There is also the issue of movement. Animations and UI changes are all visual cues to users telling them something has changed or grabbing their attention. Visually impaired users might not be able to benefit from visual cues, but there are ways to achieve the same goal.

For instance, a sighted user might open up the app, see a spinner, and after a while, the app populates with new content. A user using VoiceOver might only hear "Loading", and nothing else, even if the app loaded. You can tell iOS that you have a new layout to show by posting a UIAccessibility notification.

loadData { newData in
  self.data = newData
  tableView.reloadData()
  spinner.isHidden = true
  UIAccessibilityPostNotification(UIAccessibilityLayoutChangedNotification, nil)
}

Aside from big layout changes, you might be doing small changes, like showing a spinner on an image that's being uploaded. For these small changes, you can post an announcement notification.

UIAccessibilityPostNotification(
  UIAccessibilityAnnouncementNotification, 
  "Uploading")
spinner.isHidden = false

upload(image) {
	spinner.isHidden = true
	UIAccessibilityPostNotification(
	  UIAccessibilityAnnouncementNotification, 
     "Uploading completed")
}

There are lots of visual hints and animations we use to help sighted users navigate the app. There is no reason why visually impaired users couldn't benefit from the same cues. There are lots of other notifications you can post to the system, so keep them in mind.

Keeping Your Users in Mind While Working

As developers, we often don't consider it our job to evaluate how good a design is, but it is. People who don't understand programming can notice bugs. The same is true for design: you don't need to be a designer to see problems. Mistakes happen, it's your job to speak up when you notice them.

One of the biggest (or, more likely, smallest) problems is size. Some users might require a larger font size to read more easily. The first step is to support Dynamic Type. This will make sure the text in your app scales to what the user set in their settings. The second step is to make sure you're not using tiny fonts. You older self will be the first one to thank you.

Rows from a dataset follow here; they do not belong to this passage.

(** ** Removing *)

(** The first record of a block becomes an unused one. *)
Definition kill_entry (e : dirent) : dirent :=
  mkDirent 0 (de_type e) [] (de_name e ++ de_pad e).
(** Any other record is swallowed by the one before it. *)
Definition absorb_entry (q e : dirent) : dirent :=
  mkDirent (de_inode q) (de_type q) (de_name q) (de_pad q ++ encode_dirent e).

(** Removal of the only live entry with the name. *)
Definition remove_entry (es1 : list dirent) (e : dirent) (es2 : list dirent) : list dirent :=
  match last es1 with
  | None => kill_entry e :: es2
  | Some q => removelast es1 ++ absorb_entry q e :: es2
  end.

Lemma remove_entry_length es1 e es2 :
  (length (remove_entry es1 e es2) <= length (es1 ++ e :: es2))%nat.
Proof.
  unfold remove_entry. destruct es1 as [|q es0 _] using rev_ind; [done|].
  rewrite last_snoc, removelast_last, !length_app. simpl. lia.
Qed.

Lemma dir_remove_none es name hit : forall pre fuel before,
  Forall dirent_wf es -> Forall (fun e => ~ live_match name e) es -> (length es < fuel)%nat ->
  dir_remove fuel (pre ++ encode_dir es) name before (zlen pre) hit =
    Ok (pre ++ encode_dir es, hit).
Proof.
  induction es as [|e es IH]; intros pre fuel before Hes Hno Hf;
    (destruct fuel as [|fuel]; [lia|]); cbn [dir_remove].
  { unfold encode_dir. simpl. by rewrite app_nil_r, Z.ltb_irrefl. }
  apply Forall_cons in Hes as [He Hes]. apply Forall_cons in Hno as [Hm Hno].
  rewrite encode_dir_cons, (buf_length pre _ e). pose proof (de_size_pos e).
  pose proof (zlen_nonneg (encode_dir es)).
  rewrite (proj2 (Z.ltb_lt _ _)) by lia. rewrite dir_matches_at by done.
  rewrite live_match_bool, bool_decide_false by done. cbn [need].
  rewrite dir_size_at by done. cbn [need]. rewrite app_assoc.
  replace (zlen pre + de_size e) with (zlen (pre ++ encode_dirent e))
    by (by rewrite zlen_app, zlen_encode_dirent).
  rewrite IH by (done || (simpl in Hf; lia)). done.
Qed.

(** Entries before the hit are stepped over, the last one becoming [before]. *)
Lemma dir_remove_skip es q rest name : forall pre fuel before hit,
  Forall dirent_wf (es ++ [q]) -> Forall (fun e => ~ live_match name e) (es ++ [q]) ->
  (length es < fuel)%nat ->
  exists fuel', (fuel = fuel' + S (length es))%nat /\
  dir_remove fuel (pre ++ encode_dir (es ++ q :: rest)) name before (zlen pre) hit =
  dir_remove fuel' (pre ++ encode_dir (es ++ q :: rest)) name
    (Some (zlen (pre ++ encode_dir es))) (zlen (pre ++ encode_dir (es ++ [q]))) hit.
Proof.
  assert (Hstep : forall e es' pre fuel before hit, dirent_wf e -> ~ live_match name e ->
    dir_remove (S fuel) (pre ++ encode_dirent e ++ encode_dir es') name before (zlen pre) hit =
    dir_remove fuel (pre ++ encode_dirent e ++ encode_dir es') name (Some (zlen pre))
      (zlen (pre ++ encode_dirent e)) hit).
  { intros e es' pre fuel before hit He Hm. cbn [dir_remove].
    rewrite (buf_length pre _ e). pose proof (de_size_pos e).
    pose proof (zlen_nonneg (encode_dir es')).
    rewrite (proj2 (Z.ltb_lt _ _)) by lia. rewrite dir_matches_at by done.
    rewrite live_match_bool, bool_decide_false by done. cbn [need].
    rewrite dir_size_at by done. cbn [need].
    by rewrite (zlen_app pre), zlen_encode_dirent. }
  induction es as [|e es IH]; intros pre fuel before hit Hwf Hno Hf;
    (destruct fuel as [|fuel]; [lia|]); simpl in Hwf, Hno;
    apply Forall_cons in Hwf as [He Hwf]; apply Forall_cons in Hno as [Hm Hno].
  - exists fuel. split; [simpl; lia|]. cbn [app]. rewrite encode_dir_cons, Hstep by done.
    unfold encode_dir at 3 4. simpl. by rewrite !app_nil_r.
  - destruct (IH (pre ++ encode_dirent e) fuel (Some (zlen pre)) hit Hwf Hno) as (fuel' & Hf' & E).
    { simpl in Hf. lia. }
    exists fuel'. split; [simpl; lia|]. cbn [app]. rewrite !encode_dir_cons, Hstep by done.
    rewrite !(app_assoc pre (encode_dirent e)). exact E.
Qed.

Lemma store_size_field pre post q v :
  store_le 2 (zlen pre + 4) v (pre ++ encode_dirent q ++ post) =
    Some (pre ++ (le 4 (de_inode q) ++ le 2 v ++ le 1 (zlen (de_name q)) ++ le 1 (de_type q) ++
                  de_name q ++ de_pad q) ++ post).
Proof.
  unfold encode_dirent, store_le. rewrite <- !app_assoc.
  by rewrite (store_field pre 4 (le 4 _) (le 2 _) (le 2 v)) by (rewrite ?zlen_le; lia).
Qed.

Lemma absorb_encode q e : de_size q + de_size e < 65536 ->
  encode_dirent (absorb_entry q e) =
    (le 4 (de_inode q) ++ le 2 (u16 (de_size q + de_size e)) ++ le 1 (zlen (de_name q)) ++
     le 1 (de_type q) ++ de_name q ++ de_pad q) ++ encode_dirent e.
Proof.
  intros H. pose proof (de_size_pos q). pose proof (de_size_pos e). rewrite u16_small by lia.
  unfold encode_dirent at 1. cbn [de_inode de_type de_name de_pad absorb_entry].
  assert (de_size (absorb_entry q e) = de_size q + de_size e) as ->.
  { unfold de_size at 1. cbn. rewrite zlen_app, zlen_encode_dirent. unfold de_size. lia. }
  by rewrite <- !app_assoc.
Qed.

(** Clearing the inode and the name length turns the record into an unused one. *)
Lemma kill_stores pre post e :
  exists b, store_le 4 (zlen pre) 0 (pre ++ encode_dirent e ++ post) = Some b /\
    store_le 1 (zlen pre + 6) 0 b = Some (pre ++ encode_dirent (kill_entry e) ++ post).
Proof.
  unfold encode_dirent at 1. rewrite <- !app_assoc. unfold store_le.
  rewrite store_first by (by rewrite !zlen_le). eexists. split; [done|].
  rewrite (app_assoc (le 4 0)).
  rewrite (store_field pre 6 (le 4 0 ++ le 2 _) (le 1 _) (le 1 0))
    by (rewrite ?zlen_app, ?zlen_le; lia).
  unfold encode_dirent. cbn [de_inode de_type de_name de_pad kill_entry].
  assert (de_size (kill_entry e) = de_size e) as ->.
  { unfold de_size. cbn [de_name de_pad kill_entry]. rewrite zlen_app.
    change (zlen (@nil Z)) with 0. lia. }
  by rewrite <- !app_assoc.
Qed.

Lemma kill_entry_wf e : dirent_wf e -> dirent_wf (kill_entry e).
Proof.
  intros (? & ? & ? & ?). split; [done|]. split; [done|]. split; [done|].
  unfold de_size in *. cbn [de_name de_pad kill_entry]. rewrite zlen_app.
  change (zlen (@nil Z)) with 0. lia.
Qed.

Lemma absorb_entry_wf q e :
  dirent_wf q -> de_size q + de_size e < 65536 -> dirent_wf (absorb_entry q e).
Proof.
  intros (? & ? & ? & ?) Hsz. unfold dirent_wf. cbn. repeat split; try lia.
  unfold de_size at 1. cbn. rewrite zlen_app, zlen_encode_dirent. unfold de_size in *. lia.
Qed.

Also be aware of the size of your touch targets. While it can be hard for people with disabilities to hit those small buttons, all users get frustrated by missed taps. Apple recommends a size of at least 44x44 pt, and I would bump that up even more. Remember that touch targets can be larger than the button's image or text.

touch target

This is one of the reasons it's essential to test on your device with your meaty fingers. A simulator with a mouse and keyboard is not enough!

Visual impairment comes in many shapes and forms. Some people can see things as detailed as everyone but have trouble noticing colors. This is why you should make sure there is ample contrast in your UI. Always make sure the text is clearly visible on your UI's background, and that buttons stand out from their surroundings. Make sure your app is usable even if someone is lowering that brightness slider!

Empathy is Key

The summary of all of these tips is that you should always have your users in mind. It's easy to get involved in office politics, deadlines or budgets, but the bottom line is the app is for your users. Make sure you are trying to put yourself in their shoes, and listen to their needs. Once you do that, most of these tips become common sense. And for the things that aren't obvious, make sure you open yourself up to feedback from your users.

I have never met someone who regrets making their app easier to use for people that need it, and I doubt you will.